We have previously reported that cholestatic liver injury in response to bile duct ligation is more severe in TGR5 knockout (KO) mice as compared to WT littermates [19]. Therefore, we analyzed liver damage following LCA feeding in TGR5 WT and TGR5 KO littermates.

3.2. Liver Damage in Response to LCA Feeding is Aggravated in TGR5 KO Mice and Results in Increased Portal Pressure

Liver damage in response to LCA feeding was more pronounced in TGR5 KO mice as compared to WT mice, as demonstrated by significantly higher serum levels of AST (WT LCA (n = 12) 6586 ± 898 IU/L vs. KO LCA (n = 10) 10,629 ± 1422 IU/L (1.6-fold increase), p < 0.05) and more extensive bile infarcts on liver histology (Figure 2A–C). Furthermore, a significant increase in portal venous pressure was observed in LCA-fed TGR5 KO mice as compared to LCA-fed WT or chow-fed TGR5 KO mice, respectively (WT LCA (n = 7) 3.9 ± 0.4 cmH₂0 vs. KO LCA (n = 6) 5.7 ± 0.6 cmH₂0 (1.4-fold increase), p < 0.05) (Figure 2D). There was no difference in portal pressure between chow-fed mice of both genotypes.
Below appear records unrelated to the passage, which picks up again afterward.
(* ===== verification/Movement.v ===== *)
(** * Moving things (p_map.c)

    Where a thing may stand (P_CheckPosition), its moves (P_TryMove), the moves of
    teleporters, and what a sector that changes its height and an explosion do to
    the things near it. Attacks and sliding are in Attack.v. *)
From S2P Require Import Prelude MFixed MRandom MBbox MapGeometry DLists GameTypes ThingLinks Sight PathTraverse.
#[local] Open Scope doom_scope.

Definition MF_SPECIAL : Z := 0x1.
Definition MF_SOLID : Z := 0x2.
Definition MF_SHOOTABLE : Z := 0x4.
Definition MF_DROPOFF : Z := 0x400.
Definition MF_PICKUP : Z := 0x800.
Definition MF_NOCLIP : Z := 0x1000.
Definition MF_FLOAT : Z := 0x4000.
Definition MF_TELEPORT : Z := 0x8000.
Definition MF_MISSILE : Z := 0x10000.
Definition MF_DROPPED : Z := 0x20000.
Definition MF_NOBLOOD : Z := 0x80000.
Definition MF_SKULLFLY : Z := 0x1000000.
Definition ML_BLOCKING : Z := 1.
Definition ML_BLOCKMONSTERS : Z := 2.
Definition MT_PLAYER : Z := 0.
Definition MT_BRUISER : Z := 15.
Definition MT_KNIGHT : Z := 17.
Definition MT_SPIDER : Z := 19.
Definition MT_CYBORG : Z := 21.
Definition MT_BLOOD : Z := 38.
Definition S_GIBS : Z := 895.
Definition deh_species_infighting : Z := 0.
Definition MAXRADIUS : Z := 32 * FRACUNIT.
Definition MAXSPECIALCROSS : Z := 20.
Definition MAXSPECIALCROSS_ORIGINAL : Z := 8.

(** A sector with what the module reads of it. *)
Record psector : Type := mk_psector { hts : heights; ceilingpic : Z; secspecial : Z; blockbox : bbox }.

(** The variables of p_map.c, the sectors, the random numbers and the slopes that
    the module shares with p_sight.c. [rest] is what else there is in the game. *)
Record moving (C : Type) : Type := mk_moving {
  tmthing : Z; tmflags : Z; tmx : Z; tmy : Z; tmbbox : bbox; floatok : bool; tmfloorz : Z; tmceilingz : Z; tmdropoffz : Z;
  ceilingline : option nat; spechit : list nat; numspechit : Z; crushchange : Z; nofit : Z;
  sectors : list psector; rnd : rnd_state; topslope : Z; bottomslope : Z; sightcounts : Z * Z; rest : C }.
Arguments mk_moving {C}.
Arguments tmthing {C}.
Arguments tmflags {C}.
Arguments tmx {C}.
Arguments tmy {C}.
Arguments tmbbox {C}.
Arguments floatok {C}.
Arguments tmfloorz {C}.
Arguments tmceilingz {C}.
Arguments tmdropoffz {C}.
Arguments ceilingline {C}.
Arguments spechit {C}.
Arguments numspechit {C}.
Arguments crushchange {C}.
Arguments nofit {C}.
Arguments sectors {C}.
Arguments rnd {C}.
Arguments topslope {C}.
Arguments bottomslope {C}.
Arguments sightcounts {C}.
Arguments rest {C}.
#[export] Instance moving_eta {C} : Eta (moving C) := fun t =>
  mk_moving (tmthing t) (tmflags t) (tmx t) (tmy t) (tmbbox t) (floatok t) (tmfloorz t) (tmceilingz t) (tmdropoffz t)
    (ceilingline t) (spechit t) (numspechit t) (crushchange t) (nofit t) (sectors t) (rnd t) (topslope t) (bottomslope t) (sightcounts t) (rest t).
Abbreviation pworld C := (play (moving C)).

(** The rest of the game: the actions of things and lines, the table of the types
    of things, and the values that a level and the command line have. *)
Class Actions (C : Type) : Type := {
  P_DamageMobj : Z -> Z -> Z -> Z -> pworld C -> outcome (pworld C);
  P_SetMobjState : Z -> Z -> pworld C -> outcome (pworld C);
  P_TouchSpecialThing : Z -> Z -> pworld C -> outcome (pworld C);
  P_CrossSpecialLine : nat -> Z -> Z -> pworld C -> outcome (pworld C);
  P_SpawnMobj : Z -> Z -> Z -> Z -> pworld C -> outcome (Z * pworld C);
  P_RemoveMobj : Z -> pworld C -> outcome (pworld C);
  info_damage : Z -> Z;
  info_spawnstate : Z -> Z;
  gamemap : Z;
  leveltime : pworld C -> Z;
  spechit_base : Z
}.

Section movement.
Context {A : Arch} {bsp : Bsp} {sg : Segs} {bm : Blockmap} {C : Type} {act : Actions C}.
Implicit Types (p : pworld C) (a : Z) (m : Mobj.mobj_t).

Definition on_tm (f : moving C -> moving C) p : pworld C := p <| client ::= f |>.
Definition thing_at a p : outcome Mobj.mobj_t := getm a (pl p).
Definition upd_thing a (f : Mobj.mobj_t -> Mobj.mobj_t) p : outcome (pworld C) :=
  let* m := thing_at a p in Ret (p <| pl ::= fun w => w <| mobjs ::= <[a := f m]> |> |>).
Definition on_pl (f : places -> outcome places) p : outcome (pworld C) := let* w := f (pl p) in Ret (p <| pl := w |>).
Definition draw p : outcome (Z * pworld C) :=
  let* '(r, s) := P_Random (rnd (client p)) in Ret (r, on_tm (fun t => t <| rnd := s |>) p).
(** [((P_Random()%8)+1)*damage] *)
Definition random_damage damage p : outcome (Z * pworld C) :=
  let* '(r, p) := draw p in Ret (i32 ((r mod 8 + 1) * damage), p).

(** ** Blocks *)
Definition zrange (lo hi : Z) : list Z := (fun i => lo + Z.of_nat i) <$> seq 0 (Z.to_nat (hi - lo + 1)).
Definition blocks (xl xh yl yh : Z) : list (Z * Z) := zrange xl xh ≫= fun bx => (fun by_ => (bx, by_)) <$> zrange yl yh.
Fixpoint each_block (f : Z -> Z -> pworld C -> outcome (bool * pworld C)) (l : list (Z * Z)) p : outcome (bool * pworld C) :=
  match l with
  | [] => Ret (true, p)
  | (x, y) :: l => let* '(go, p) := f x y p in if negb go then Ret (false, p) else each_block f l p
  end.
Definition things_of (func : Z -> pworld C -> outcome (bool * pworld C)) (x y : Z) p : outcome (bool * pworld C) := P_BlockThingsIterator (gr p) pl func x y p.
Definition lines_of (func : nat -> pworld C -> outcome (bool * pworld C)) (x y : Z) p : outcome (bool * pworld C) := P_BlockLinesIterator id (fun f p => f p) func x y p.
(** The blocks a box touches, with a margin. *)
Definition box_blocks (margin : Z) p : list (Z * Z) :=
  let b := tmbbox (client p) in let g := gr p in
  blocks (Z.shiftr (i32 (i32 (BOXLEFT b - bmaporgx g) - margin)) MAPBLOCKSHIFT) (Z.shiftr (i32 (i32 (BOXRIGHT b - bmaporgx g) + margin)) MAPBLOCKSHIFT)
    (Z.shiftr (i32 (i32 (BOXBOTTOM b - bmaporgy g) - margin)) MAPBLOCKSHIFT) (Z.shiftr (i32 (i32 (BOXTOP b - bmaporgy g) + margin)) MAPBLOCKSHIFT).

(** ** Where a thing stands *)

(** The start that P_CheckPosition and P_TeleportMove have in common: the box of
    the thing at the new place, and the heights of the sector there. *)
Definition start_check a (x y : Z) p : outcome (pworld C) :=
  let* m := thing_at a p in
  let r := Mobj.radius m in
  let* ss := R_PointInSubsector nodes x y in
  let* s := of_option (ss_sector (ss_at ss)) in
  let* sec := of_option (sectors (client p) !! s) in
  let p := on_tm (fun t => t <| tmthing := a |> <| tmflags := Mobj.flags m |> <| tmx := x |> <| tmy := y |>
    <| tmbbox := mk_bbox (i32 (y + r)) (i32 (y - r)) (i32 (x - r)) (i32 (x + r)) |> <| ceilingline := None |>
    <| tmfloorz := floorheight (hts sec) |> <| tmdropoffz := floorheight (hts sec) |> <| tmceilingz := ceilingheight (hts sec) |> <| spechit := [] |> <| numspechit := 0 |>) p in
  Ret (p <| validcount ::= fun v => i32 (v + 1) |>).
(** Whether a thing overlaps the place that is checked. *)
Definition overlaps m p : outcome bool :=
  let t := client p in
  let* tm := thing_at (tmthing t) p in
  let blockdist := i32 (Mobj.radius m + Mobj.radius tm) in
  Ret (negb ((c_abs (i32 (Mobj.x m - tmx t)) >=? blockdist) || (c_abs (i32 (Mobj.y m - tmy t)) >=? blockdist))).
Definition is_null (o : option Z) : bool := bool_decide (o = None).

Definition SpechitOverrun (i : nat) p : pworld C :=
  let addr := wrapu 32 (spechit_base + Z.of_nat i * 0x3E) in
  on_tm (fun t =>
    let n := numspechit t in
    if n =? 9 then t <| tmbbox ::= fun b => b <| BOXTOP := i32 addr |> |>
    else if n =? 10 then t <| tmbbox ::= fun b => b <| BOXBOTTOM := i32 addr |> |>
    else if n =? 11 then t <| tmbbox ::= fun b => b <| BOXLEFT := i32 addr |> |>
    else if n =? 12 then t <| tmbbox ::= fun b => b <| BOXRIGHT := i32 addr |> |>
    else if n =? 13 then t <| crushchange := i32 addr |>
    else if n =? 14 then t <| nofit := i32 addr |>
    else t) p.
(** The next special line is listed. *)
Definition push_spechit (i : nat) p : outcome (pworld C) :=
  let n := numspechit (client p) in
  if n >=? MAXSPECIALCROSS then Undef
  else
    let p := on_tm (fun t => t <| spechit := take (Z.to_nat n) (spechit t) ++ [i] |> <| numspechit := n + 1 |>) p in
    Ret (if n + 1 >? MAXSPECIALCROSS_ORIGINAL then SpechitOverrun i p else p).
Definition apart (b lb : bbox) : bool :=
  (BOXRIGHT b <=? BOXLEFT lb) || (BOXLEFT b >=? BOXRIGHT lb) || (BOXTOP b <=? BOXBOTTOM lb) || (BOXBOTTOM b >=? BOXTOP lb).
(** Whether a line stops the thing whatever its heights. *)
Definition stops m (ld : Geo.line_t) : bool :=
  bool_decide (Geo.backsector ld = None) ||
  negb (has_flag (Mobj.flags m) MF_MISSILE) && (has_flag (Geo.flags ld) ML_BLOCKING || is_null (Mobj.player m) && has_flag (Geo.flags ld) ML_BLOCKMONSTERS).
(** The heights that are left with an opening. *)
Definition narrow_room (i : nat) (o : opening) (t : moving C) : moving C :=
  let t := if opentop o <? tmceilingz t then t <| tmceilingz := opentop o |> <| ceilingline := Some i |> else t in
  let t := if openbottom o >? tmfloorz t then t <| tmfloorz := openbottom o |> else t in
  if lowfloor o <? tmdropoffz t then t <| tmdropoffz := lowfloor o |> else t.
Definition PIT_CheckLine (i : nat) p : outcome (bool * pworld C) :=
  let* ld := of_option (maplines p !! i) in
  let t := client p in
  if apart (tmbbox t) (Geo.bbox ld) then Ret (true, p)
  else if negb (P_BoxOnLineSide (tmbbox t) ld =? -1) then Ret (true, p)
  else
    let* m := thing_at (tmthing t) p in
    if stops m ld then Ret (false, p)
    else
      let* o := P_LineOpening (hts <$> sectors t) ld (open p) in
      let p := p <| open := o |> in
      let p := on_tm (narrow_room i o) p in
      if negb (Geo.special ld =? 0) then let* p := push_spechit i p in Ret (true, p) else Ret (true, p).

(** A skull slams into a thing. *)
Definition slam a tm p : outcome (bool * pworld C) :=
  let t := tmthing (client p) in
  let* '(damage, p) := random_damage (info_damage (Mobj.info tm)) p in
  let* p := P_DamageMobj a t t damage p in
  let* p := upd_thing t (fun m => m <| Mobj.flags ::= fun f => Z.land f (Z.lnot MF_SKULLFLY) |> <| Mobj.momx := 0 |> <| Mobj.momy := 0 |> <| Mobj.momz := 0 |>) p in
  let* tm := thing_at t p in
  let* p := P_SetMobjState t (info_spawnstate (Mobj.info tm)) p in
  Ret (false, p).
Definition same_species (ty1 ty2 : Z) : bool :=
  (ty1 =? ty2) || (ty1 =? MT_KNIGHT) && (ty2 =? MT_BRUISER) || (ty1 =? MT_BRUISER) && (ty2 =? MT_KNIGHT).
(** A missile that neither passes above nor below the thing; [None]: it hurts it. *)
Definition spared a m tm p : outcome (option bool) :=
  let* kin :=
    if Mobj.target tm =? 0 then Ret false
    else let* src := thing_at (Mobj.target tm) p in Ret (same_species (Mobj.type src) (Mobj.type m)) in
  if kin && (a =? Mobj.target tm) then Ret (Some true)
  else if kin && negb (Mobj.type m =? MT_PLAYER) && (deh_species_infighting =? 0) then Ret (Some false)
  else if negb (has_flag (Mobj.flags m) MF_SHOOTABLE) then Ret (Some (negb (has_flag (Mobj.flags m) MF_SOLID)))
  else Ret None.
Definition missile_hits a m tm p : outcome (bool * pworld C) :=
  if Mobj.z tm >? i32 (Mobj.z m + Mobj.height m) then Ret (true, p)
  else if i32 (Mobj.z tm + Mobj.height tm) <? Mobj.z m then Ret (true, p)
  else
    let* s := spared a m tm p in
    match s with
    | Some go => Ret (go, p)
    | None =>
        let* '(damage, p) := random_damage (info_damage (Mobj.info tm)) p in
        let* p := P_DamageMobj a (tmthing (client p)) (Mobj.target tm) damage p in
        Ret (false, p)
    end.
Definition PIT_CheckThing a p : outcome (bool * pworld C) :=
  let* m := thing_at a p in
  if negb (has_flag (Mobj.flags m) (Z.lor (Z.lor MF_SOLID MF_SPECIAL) MF_SHOOTABLE)) then Ret (true, p)
  else
    let* hit := overlaps m p in
    if negb hit then Ret (true, p)
    else if a =? tmthing (client p) then Ret (true, p)
    else
      let* tm := thing_at (tmthing (client p)) p in
      if has_flag (Mobj.flags tm) MF_SKULLFLY then slam a tm p
      else if has_flag (Mobj.flags tm) MF_MISSILE then missile_hits a m tm p
      else if has_flag (Mobj.flags m) MF_SPECIAL then
        let solid := has_flag (Mobj.flags m) MF_SOLID in
        let* p := if has_flag (tmflags (client p)) MF_PICKUP then P_TouchSpecialThing a (tmthing (client p)) p else Ret p in
        Ret (negb solid, p)
      else Ret (negb (has_flag (Mobj.flags m) MF_SOLID), p).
3.3. Genes Associated with HSC Activation are Significantly Upregulated in TGR5 KO Mice as Compared to WT Littermates

Gene expression analysis by semi-quantitative real-time PCR revealed a similar pattern of gene regulation in both genotypes after LCA feeding. As expected, induction of cholestasis by LCA feeding resulted in a significant downregulation of Cyp7a1 and Cyp8b1, the rate limiting enzymes of bile acid synthesis. In line with the increase in liver damage, a significant upregulation of the genes encoding receptor-interacting serine/threonine-protein kinases 1 and 3 (RIPK1 and RIPK3), as well as caspase-3, was observed (Table 1). Furthermore, we found a significant induction of pro-inflammatory genes such as tumor necrosis factor-α (TNF-α), CCL2, interleukin-1β (IL-1β) and pro-fibrogenic chemokine receptors CCR1, CCR5 (Table 1) [21,22,39]. Interestingly, genes related to sinusoidal endothelial dysfunction, activation of HSCs, and fibrosis development, such as platelet-derived growth factor receptor-α (PDGFRα), PDGFRβ, transforming growth factor-β1 (TGF-β1), and endothelin-1 (ET-1), were upregulated in both WT and TGR5 KO mice following LCA feeding. However, the observed increase was significantly higher in TGR5 KO mice (PDGFRα: WT LCA (n = 7) 3.52 ± 0.8 vs. KO LCA (n = 10) 7.30 ± 1.4, 2.1-fold increase in TGR5 KO, p < 0.05; PDGFRβ: WT LCA (n = 12) 4.0 ± 0.6 vs. KO LCA (n = 12) 6.23 ± 0.75, 1.6-fold increase, p < 0.05; TGF-β1: WT LCA (n = 7) 7.81 ± 0.8 vs. KO LCA (n = 9) 11.8 ± 1.4, 1.5-fold increase, p < 0.05; ET-1: WT LCA (n = 14) 8.58 ± 1.1 vs. KO LCA (n = 11) 13.9 ± 2.4, 1.6-fold increase, p < 0.05) (Figure 3A–D). Sirius red staining of liver tissue after 3.5 days of LCA feeding revealed a slight increase in periportal collagen deposition, but no overt hepatic fibrosis in both genotypes, which was in line with measurements of hydroxyproline content in liver tissue (Figure 4A,B). Expression of genes encoding collagen-1α1, collagen-1α2 were upregulated in both genotypes following LCA feeding for 3.5 days, indicating initiation of extracellular matrix synthesis, as described earlier (Figure 4B) [21,22].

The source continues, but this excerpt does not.